Design and analysis of amino acid supplementation in hepatocyte culture using in vitro experiment and mathematical modeling.

摘要

Extracorporeal bioartificial liver (BAL) devices, involving primary hepatocytes, represent a promising option to provide temporary support for patients with liver failure. Current use of BAL is primary challenged by development of techniques for long-term culture of hepatocytes during plasma exposure, as occurs during clinical application. Previous in vitro studies and mathematical modeling analysis have shown that supplementation of amino acids to the plasma enhances liver-specific functions and reduces lipid accumulation. However, further improvement would be enhanced greatly by development of a rational strategy to design the profile of amino acid supplementation and by better understanding of the metabolic objectives of hepatocytes, and how they vary as a function of amino acid supplementation.;In order to address these issues, a rational design approach was first developed using flux balance analysis (FBA) to determine a profile of amino acid supplementation to achieve a specific cellular objective (urea production) in cultured hepatocytes exposed to plasma. Experiments based on the designed supplementation showed that both urea and albumin production were increased compared with previously reported (empirical) amino acid supplementation. However, the experimental values did not match our theoretical prediction mainly due to the insufficient constraints imposed to the modeling.;In an attempt to improve the model accuracy, we incorporated pathway energy balance (PEB) constraints, and amino acids transport constraints.
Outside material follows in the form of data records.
(** The band made of a valid header and the lines after it. *)
Definition band_of (header : gmap string number) (source : list string)
    (dataType_ : MatrixType) : result Band.t :=
  let matrix :=
    flat_map (fun line => map parseFloat (split " " line)) (drop 6 source) in
  let extent :=
    mkExtent (field header "XLLCORNER") (field header "YLLCORNER")
      (Num.add (field header "XLLCORNER")
               (Num.mul (field header "CELLSIZE") (field header "NCOLS")))
      (Num.add (field header "YLLCORNER")
               (Num.mul (field header "CELLSIZE") (field header "NROWS"))) in
  Band.new TYPED_ARRAY
    (Band.mkOptions None extent (VNum (field header "NODATA_VALUE")) matrix
       None (field header "CELLSIZE", field header "CELLSIZE")
       (field header "NCOLS") dataType_).

(** [parseCoverage_()], given the state of the source, [data_] and
    [dataType_]. *)
Definition parseCoverage_ (state : SourceState) (data_ : option string)
    (dataType_ : MatrixType) : Parsed :=
  let effects :=
    match state with
    | LOADING => []
    | _ => [SetState LOADING]
    end in
  match data_ with
  | None => mkParsed (Throw TypeError) data_ effects
  | Some data =>
      let source := split "010" data in
      match fold_left (header_step source) (seq 0 6) (Ok ∅) with
      | Throw e => mkParsed (Throw e) data_ effects
      | Ok header =>
          if negb (header_valid header)
          then mkParsed (Ok tt) data_ (effects ++ [SetState ERROR])
          else
            match band_of header source dataType_ with
            | Throw e => mkParsed (Throw e) data_ effects
            | Ok band =>
                mkParsed (Ok tt) None
                  (effects ++ [AddBand band; SetState READY])
            end
      end
  end.

End WithPlatform.

End ArcGrid.

(** ** ol/layer/Coverage and the frame state *)

Module CoverageLayer.

Record t : Type := mk {
  style_ : option CoverageStyle;
  stroke_ : option number;
  updateWhileAnimating_ : bool;
  updateWhileInteracting_ : bool;
  revision_ : nat;
  source_ : CoverageSource.t
}.

Definition getStyle (l : t) : option CoverageStyle := style_ l.
Definition getStroke (l : t) : option number := stroke_ l.
Definition getUpdateWhileAnimating (l : t) : bool := updateWhileAnimating_ l.
Definition getUpdateWhileInteracting (l : t) : bool :=
  updateWhileInteracting_ l.
Definition getRevision (l : t) : nat := revision_ l.
Definition getSource (l : t) : CoverageSource.t := source_ l.

(** [setStyle(style)]: [None] is [undefined], [Some None] is [null]. *)
Definition setStyle (l : t) (style : option (option CoverageStyle)) : t :=
  mk (match style with
      | Some st => st
      | None => Some (StyleMonochrome (Monochrome.defaultStyle None))
      end)
     (stroke_ l) (updateWhileAnimating_ l) (updateWhileInteracting_ l)
     (S (revision_ l)) (source_ l).

(** The same layer holding the style object in its current state. *)
Definition with_style (l : t) (style : option CoverageStyle) : t :=
  mk style (stroke_ l) (updateWhileAnimating_ l) (updateWhileInteracting_ l)
     (revision_ l) (source_ l).

End CoverageLayer.

Record ViewState : Type := mkViewState {
  vs_projection : Projection;
  vs_resolution : number
}.

Record FrameState : Type := mkFrameState {
  (** [viewHints[ViewHint.ANIMATING]] and [viewHints[ViewHint.INTERACTING]] *)
  fs_animating : nat;
  fs_interacting : nat;
  fs_extent : Extent;
  fs_viewState : ViewState;
  fs_pixelRatio : number
}.
(** X7. Lines 104-127 with 367-373, for a file of version 20.2.0.5 or later
    whose header and tables parse: there is one type and one size per
    object, every type is one of the type names, every size fits 32 bits,
    and the loop that builds the offsets returns - line 373 cannot raise -
    with the running totals of the sizes from the cursor on. *)
Theorem tables_of_new_versions input s1 :
  parse_steps (NifParser_init input) = Ret true s1 ->
  nif_version 20 2 0 5 <= file_ver s1 ->
  length (object_types s1) = Z.to_nat (num_objects s1) /\
  Forall (fun t => t ∈ type_names s1) (object_types s1) /\
  length (object_sizes s1) = Z.to_nat (num_objects s1) /\
  Forall (fun sz => 0 <= sz < 2 ^ 32) (object_sizes s1) /\
  exists s2, build_offsets s1 = Ret tt s2 /\
             object_offsets s2 = offsets_from (pos s1) (object_sizes s1).
Proof.
  intros H Hver.
  assert (H5 : nif_version 5 0 0 1 = 83886081) by reflexivity.
  assert (H20 : nif_version 20 2 0 5 = 335675397) by reflexivity.
  assert (Hmain :
    length (object_types s1) = Z.to_nat (num_objects s1) /\
    Forall (fun t => t ∈ type_names s1) (object_types s1) /\
    length (object_sizes s1) = Z.to_nat (num_objects s1) /\
    Forall (fun sz => 0 <= sz < 2 ^ 32) (object_sizes s1)).
  { unfold parse_steps in H. walk H.
    all: repeat match goal with
                | Hb : negb ?b = false |- _ =>
                    destruct b; [clear Hb | discriminate Hb]
                end.
    all: match goal with
         | Eg : parse_object_groups ?se = Ret true _,
           Es : parse_string_table ?sd = Ret true ?se,
           Ez : parse_object_sizes ?sc = Ret true ?sd |- _ =>
             assert (Kg : follows (keeps tail_view) parse_object_groups)
               by apply parse_object_groups_tail;
             specialize (Kg se); rewrite Eg in Kg;
             assert (Ks : follows (keeps tail_view) parse_string_table)
               by apply parse_string_table_tail;
             specialize (Ks sd); rewrite Es in Ks;
             assert (Kz : follows (keeps types_view) parse_object_sizes)
               by apply parse_object_sizes_types;
             specialize (Kz sc); rewrite Ez in Kz;
             unfold keeps, tail_view, types_view in Kg, Ks, Kz;
             simpl in Kg, Ks, Kz;
             injection Kg as Kg1 Kg2 Kg3 Kg4 Kg5;
             injection Ks as Ks1 Ks2 Ks3 Ks4 Ks5;
             injection Kz as Kz1 Kz2 Kz3 Kz4;
             assert (Hvc : nif_version 20 2 0 5 <= file_ver sc) by congruence;
             pose proof (parse_object_sizes_length sc Hvc) as Wz;
             unfold wp in Wz; rewrite Ez in Wz; destruct Wz as [Wz1 Wz2]
         end.
    - match goal with
      | Et : parse_type_names_and_indices ?sb = Ret true ?sc |- _ =>
          pose proof (parse_type_names_and_indices_length sb) as Wt;
          unfold wp in Wt; rewrite Et in Wt; destruct Wt as [Wt1 Wt2];
          kept num_objects Et
      end.
      rewrite Kg4, Ks4, Kz4, Kg3, Ks3, Kz3, Kg5, Ks5, Kg2, Ks2, Kz2.
      split; [congruence|]. split; [exact Wt2|]. split; [exact Wz1|].
      exact Wz2.
    - exfalso. match goal with
               | Hlt : (nif_version 5 0 0 1 <=? _) = false |- _ =>
                   apply Z.leb_gt in Hlt
               end. lia. }
  destruct Hmain as (Ht & Htn & Hs & Hsr).
  split; [exact Ht|]. split; [exact Htn|]. split; [exact Hs|].
  split; [exact Hsr|]. by apply build_offsets_returns.
Qed.
(** * peach: table of contents, document lookup and search (models/toc.go)

    A shallow embedding of [models/toc.go] and the properties of its
    front-matter parser, content resolution, [GetDoc], [Search] and
    [ReloadDocs].

    Conventions of the embedding:
    - a Go [string] and a Go [[]byte] are both sequences of bytes, here
      [list ascii]; a [[]byte] that may be [nil] is an [option];
    - a Go [int] is a 64-bit two's complement integer, here a [Z] with the
      wrap-around of [+] written out ([int_add]);
    - a run-time panic (slice bounds, index out of range, nil dereference)
      is the outcome [Panic];
    - the package-level variables ([Tocs], [setting.*]), the objects behind
      [*Toc] pointers and the file system are fields of an explicit state;
    - [GetDoc] calls itself on another tree, so it takes fuel and answers
      [OutOfFuel] when the fuel is spent. *)

From Stdlib Require Import ZArith Ascii String.
From stdpp Require Import base option list gmap strings.

Local Open Scope Z_scope.

(** ** Go run-time values *)

Abbreviation gostring := (list ascii).
Abbreviation bytes := (list ascii).

(** Go string literal. *)
Definition str (s : string) : gostring := list_ascii_of_string s.

Definition byte_of (n : N) : ascii := ascii_of_N n.

Definition len {A} (s : list A) : Z := Z.of_nat (length s).

(** [int]: 64 bits, two's complement. *)
Definition int_bits : Z := 64.
Definition int_max : Z := 2 ^ (int_bits - 1) - 1.
Definition int_min : Z := - 2 ^ (int_bits - 1).
Definition wrap (z : Z) : Z :=
  (z - int_min) mod 2 ^ int_bits + int_min.
Definition int_add (a b : Z) : Z := wrap (a + b).
Definition int_sub (a b : Z) : Z := wrap (a - b).
(** * LearnNest server: a shallow embedding of the request pipeline

    The server (src/index.js and its earlier snapshots) is an Express
    application: every route is a chain of middleware functions ending in a
    handler, every handler issues a few commands to a MongoDB database, and
    two vendor SDKs are called on the way (Firebase for identity tokens,
    Stripe for payment intents).

    The embedding keeps that shape.  Documents are finite maps from field
    names to values, a collection is the list of its documents in insertion
    order, the database maps collection names to collections.  Everything a
    request can do to the outside is a computation in a state-and-exception
    monad over a [world]; the vendor SDKs, the clock and the failure of store
    commands are functions gathered in an [env]. *)

From Stdlib Require Import Floats ZArith QArith Qround Ascii String.
From stdpp Require Import gmap strings list pretty.

Set Warnings "-inexact-float".

Open Scope string_scope.

(** ** Values and documents *)

(** The scalar values a JSON body or a stored document carries.  JavaScript
    numbers are IEEE-754 doubles, hence [float]; [VOid] is a BSON ObjectId,
    written by its hexadecimal text.  A field that is absent reads as
    [undefined], which is [None] of [option value] throughout. *)
Inductive value :=
| VNull
| VBool (b : bool)
| VNum (n : float)
| VStr (s : string)
| VOid (o : string).

Abbreviation doc := (gmap string value).

(** [x === 'literal'] for a field read [x]. *)
Definition strictEqStr (x : option value) (lit : string) : bool :=
  match x with
  | Some (VStr s) => String.eqb s lit
  | _ => false
  end.

(** Truthiness of a value that is a string or [undefined]. *)
Definition truthy (x : option string) : bool :=
  match x with
  | Some s => negb (String.eqb s "")
  | None => false
  end.
(** X14.  In the API summary of any engine state the keys are distinct,
    the total_calls of all keys add up to the number of entries of the
    API-call list that have an API call, and for every key successful and
    failed together do not exceed total_calls and there are no more
    recorded exception types than failed calls. *)
Theorem api_summary_totals (self : LogProcessor) :
  let summary := get_api_summary self in
  NoDup (dict_keys summary)
  /\ list_sum (map ApiStats.total_calls (dict_values summary)) =
     count_if has_api (api_calls self)
  /\ Forall
       (fun st =>
          ApiStats.successful st + ApiStats.failed st <= ApiStats.total_calls st
          /\ length (ApiStats.errors st) <= ApiStats.failed st)
       (dict_values summary).
Proof.
  unfold get_api_summary, count_if.
  assert (H : forall calls acc,
             let summary :=
               fold_left
                 (fun api_stats log =>
                    match api log with
                    | Some a =>
                        dict_upd str_eqb (endpoint_key a) (api_stats_step log)
                          api_stats
                    | None => api_stats
                    end) calls acc in
             (NoDup (dict_keys acc) -> NoDup (dict_keys summary))
             /\ list_sum (map ApiStats.total_calls (dict_values summary)) =
                list_sum (map ApiStats.total_calls (dict_values acc))
                + length (filter has_api calls)
             /\ (Forall
                   (fun st =>
                      ApiStats.successful st + ApiStats.failed st
                      <= ApiStats.total_calls st
                      /\ length (ApiStats.errors st) <= ApiStats.failed st)
                   (dict_values acc) ->
                 Forall
                   (fun st =>
                      ApiStats.successful st + ApiStats.failed st
                      <= ApiStats.total_calls st
                      /\ length (ApiStats.errors st) <= ApiStats.failed st)
                   (dict_values summary))).
  { induction calls as [|e calls IH]; intros acc; simpl.
    - split; [auto|]. split; [lia | auto].
    - unfold has_api at 1. destruct (api e) as [a|] eqn:Ea; [|apply IH].
      destruct (IH (dict_upd str_eqb (endpoint_key a) (api_stats_step e) acc))
        as [Hn [Hs Hf]].
      split; [|split].
      + intros Hacc. apply Hn.
        apply (@dict_upd_keys_nodup _ _ str_eqb_eq). exact Hacc.
      + rewrite Hs, dict_upd_sum; [simpl; lia|].
        intros [[total ok ko errs]|]; unfold api_stats_step; simpl;
          destruct (status_lt_400 e); simpl; try lia;
          destruct (has_error e || status_ge_400 e); simpl; lia.
      + intros Hacc. apply Hf. apply dict_upd_forall; [| |exact Hacc].
        * unfold api_stats_step. simpl.
          destruct (status_lt_400 e); simpl; [lia|].
          destruct (has_error e || status_ge_400 e); simpl; [|lia].
          destruct (truthy_exception e); simpl; lia.
        * intros [total ok ko errs] [H1 H2]. simpl in H1, H2.
          unfold api_stats_step. simpl.
          destruct (status_lt_400 e); simpl; [lia|].
          destruct (has_error e || status_ge_400 e); simpl; [|lia].
          destruct (truthy_exception e); simpl; [rewrite length_app; simpl|];
            lia. }
  destruct (H (api_calls self) []) as [Hn [Hs Hf]].
  split; [apply Hn; constructor|]. split; [rewrite Hs; reflexivity|].
  apply Hf. constructor.
Qed.

(** ** Blank documents *)

Lemma split_lines_spaces (content : str) :
  forallb isspace content = true ->
  Forall (fun line => forallb isspace line = true) (split_lines content).
Proof.
  induction content as [|c content IH]; simpl; intros H.
  - repeat constructor.
  - apply andb_true_iff in H. destruct H as [Hc H]. specialize (IH H).
    destruct (chr_eqb c LF); [constructor; [reflexivity | exact IH]|].
    destruct (split_lines content) as [|l ls]; [repeat constructor|].
    + simpl. rewrite Hc. reflexivity.
    + inversion IH; subst. constructor; [|assumption].
      simpl. rewrite Hc. assumption.
Qed.

Lemma entries_from_blank (lines : list str) :
  Forall (fun line => forallb isspace line = true) lines ->
  forall idx, entries_from idx lines = [].
Proof.
  induction 1 as [|line lines Hl Hls IH]; intros idx; simpl; [reflexivity|].
  apply strip_nil_iff in Hl. rewrite Hl. simpl. apply IH.
Qed.

(** X15.  A document made of white space only (blank lines) gives no
    entries and leaves the error list, the API-call list and the index of
    the engine as they were; for a fresh engine all statistics are zero
    and there are no users. *)
Theorem blank_document (self : LogProcessor) (content : str) :
  forallb isspace content = true ->
  parse_logs self content =
  (mkLogProcessor [] (user_sessions self) (errors self) (api_calls self), [])
  /\ get_statistics (fst (parse_logs __init__ content)) =
     Statistics.mk 0 0 0 0 0 []
  /\ get_all_users (fst (parse_logs __init__ content)) = [].
Proof.
  intros H.
  assert (He : entries_from 0 (split_lines content) = [])
    by (apply entries_from_blank, split_lines_spaces, H).
  rewrite !parse_logs_spec, He. simpl. rewrite !app_nil_r.
  repeat split.
Qed.

Lemma blank_document_witness :
  parse_logs __init__ [ch " "; LF; LF; ch " "] =
  (mkLogProcessor [] [] [] [], []).
Proof.
  apply (proj1 (@blank_document __init__ [ch " "; LF; LF; ch " "] eq_refl)).
Defined.

(** * Properties of the agent's choices *)

(** ** The descending stable sort *)

Section SortDescFacts.

Variable T : Type.
Variable key : T -> nat.









End SortDescFacts.



(** ** The user named by a query *)

Lemma user_by_pattern_known (pats : list regex) (query_lower : str)
    (users : list str) (u : str) :
  user_by_pattern pats query_lower users = Some u -> In u users.
Proof.
  induction pats as [|p pats IH]; simpl; [discriminate|].
  destruct (re_search p query_lower false) as [m|]; [|exact IH].
  destruct (find (fun user => contains (group query_lower m 1) (str_lower user))
              users) as [u'|] eqn:E; [|exact IH].
  intros H. inversion H; subst u'. apply find_some in E. tauto.
Qed.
It is found that both PEB and transport constraints significantly reduce the feasible region of the flux space. Moreover, metabolic objective prediction (MOP) model reveals that hepatocytes respond to variations in available amino acid supplementation by changing their metabolic objectives and pathway utilization. In particular, the analysis shows that fatty acid oxidation is vital to reduce the rate of lipid accumulation and to increase liver-specific functions with amino acid supplementation.;This study leads to a better understanding of amino acid supplementation effects on hepatocytes during plasma exposure based on the integration of in vitro experiments and mathematical modeling. The approach enables the metabolic manipulation of hepatocytes with rationally designed amino acid supplementation to improve the targeted liver cell functionality and improve the long-term technique of hepatocytes applied for BAL devices.